I thought I was the only one who felt so unworthy – so lacking in measuring up. That no one struggled as I did to just go outside of my home and face the world.
For years, I held onto my secret, my shame. The words of my aunt echoing in my mind:
No one must know where we are from. No one.
But I longed to tell someone and know that it was ok – that I would not be rejected because of my secret.
My brothers and I would joke around saying that it was like we were aliens from another world. In our new home in the U.S., we felt that different.
People will treat you differently and look down on you.
My aunt had wanted to protect us and maybe herself but in trying, she essentially told us there was something wrong with us.
Don’t tell anyone who you really are.
She kept the secret well and carried it to her grave. She never got to be who she really was – but someone she believed the world would accept. Sadly though, she never found the acceptance she longed for.
For years, I heeded her warning. No one must know who I really was. The only logical thing to do was to create someone the world could accept.
So I worked hard to gain approval, acceptance. And as I grew older, I became driven to succeed and achieve.
The certificate from the state senator was nice, the internship on Capitol Hill a badge of honor, the appointment to the college president’s student council even more and on and on it went.
Without fully realizing it, I was on a mission to prove to the world I was enough – that my identity of who I really was and where I really came from – didn’t stop me from doing what everyone else was doing. And to really prove it, I had to do more than anyone.

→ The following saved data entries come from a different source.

(** The score of a provider stays between 0 and 100, whatever is recorded. *)
Theorem score_in_range a t ops : score_ok (foldl exec (new a t) ops).(score).
Proof.
  assert (Hgen : ∀ p, score_ok p.(score) → score_ok (foldl exec p ops).(score)).
  { induction ops as [|op ops IH]; intros p Hp; [done|]. cbn [foldl]. by apply IH, exec_score. }
  apply Hgen. right. by vm_compute.
Qed.

(** Recomputing the score of a new provider gives its initial score. *)
Lemma recompute_initial a t : recompute_score (new a t) = new a t.
Proof. done. Qed.

Definition uptime_lost (p : ProviderReputation) : Prop := p.(uptime_ewma).(initialized) = true ∧ p.(uptime_ewma).(value) = S754_nan.

Lemma nan_sub x : F64.sub S754_nan x = S754_nan.
Proof. by destruct x. Qed.
Lemma nan_add x : F64.add S754_nan x = S754_nan.
Proof. by destruct x. Qed.
Lemma nan_mul_r x : F64.mul x S754_nan = S754_nan.
Proof. by destruct x. Qed.
Lemma nan_add_r x : F64.add x S754_nan = S754_nan.
Proof. by destruct x. Qed.

Lemma recompute_nan p : p.(uptime_ewma).(value) = S754_nan → (recompute_score p).(score) = S754_nan.
Proof.
  intros E. unfold recompute_score. rewrite E. cbn [set_score score].
  change (F64.clamp (F64.of_int 0) (F64.of_int 1) S754_nan) with S754_nan.
  change (F64.mul (F64.mul UPTIME_WEIGHT S754_nan) MAX_SCORE) with S754_nan. by rewrite nan_add_r, nan_sub, nan_add.
Qed.

(** C40: Once an uptime sample is not a number, the score is not a number after
    that job and for ever, so the provider is never found again. *)
Theorem nan_uptime_excludes `{!SliceSort} p l slot ops ps model minimum tier now staleness limit found :
  let q := foldl exec (record_job_success l S754_nan slot p) ops in
  top_providers ps model minimum tier now staleness limit = Some found →
  q.(score) = S754_nan ∧ q ∉ found.
Proof.
  intros q Hf.
  assert (Hgen : ∀ p, uptime_lost p → p.(score) = S754_nan → (foldl exec p ops).(score) = S754_nan).
  { clear Hf q. induction ops as [|op ops IH]; intros r Hr Hs; [done|]. cbn [foldl]. destruct Hr as [Hi Hv].
    assert (Hu : ∀ u, update u r.(uptime_ewma) = mkEwma r.(uptime_ewma).(alpha) S754_nan true).
    { intros u. unfold update. rewrite Hi, Hv. cbn [negb]. f_equal.
      by rewrite nan_mul_r, nan_add. }
    destruct op as [m|l' u s|s|w]; cbn [exec].
    - by apply IH.
    - apply IH; [by split; cbn; rewrite Hu|]. apply recompute_nan. cbn. by rewrite Hu.
    - apply IH; [by split|]. cbn. by rewrite Hs.
    - apply IH; [by split|]. by apply recompute_nan. }
  assert (Hq : q.(score) = S754_nan).
  { assert (Hv : (update S754_nan p.(uptime_ewma)).(value) = S754_nan).
    { unfold update. destruct (initialized (uptime_ewma p)); cbn [negb]; [|done]. cbn [value].
      by rewrite nan_mul_r, nan_add_r. }
    assert (Hi : (update S754_nan p.(uptime_ewma)).(initialized) = true) by (unfold update; by destruct (negb _)).
    apply Hgen; [by split|]. by apply recompute_nan. }
  split; [done|]. intros Hin. unfold top_providers in Hf. destruct (sort_by _ _) as [l'|] eqn:Es; [|done].
  injection Hf as <-. apply sort_by_perm in Es. apply elem_of_take in Hin as (i & Hi & _).
  apply list_elem_of_lookup_2 in Hi. rewrite Es in Hi. apply list_elem_of_In, filter_In in Hi as [_ Hqual].
  unfold qualifies in Hqual. rewrite Hq in Hqual. by destruct minimum.
Qed.
End Reputation.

I worked late into the night and sometimes into the wee hours of the next day.
Then the waves of terror started coming at night — the feeling of free falling into a bottomless dark pit. I was too lost to know that I needed help or how to get it. My whole existence depended on me working hard enough to prove myself and it wasn’t enough.
Had it not been for that D in organic chemistry, my crash in college might have been much worse but God used that D to save me.
Thanks for sharing:
“Then the waves of terror started coming at night — the feeling of free falling into a bottomless dark pit. I was too lost to know that I needed help or how to get it. My whole existence depended on …”
I’ve been there, maybe for other reasons, but still very much connected to identity.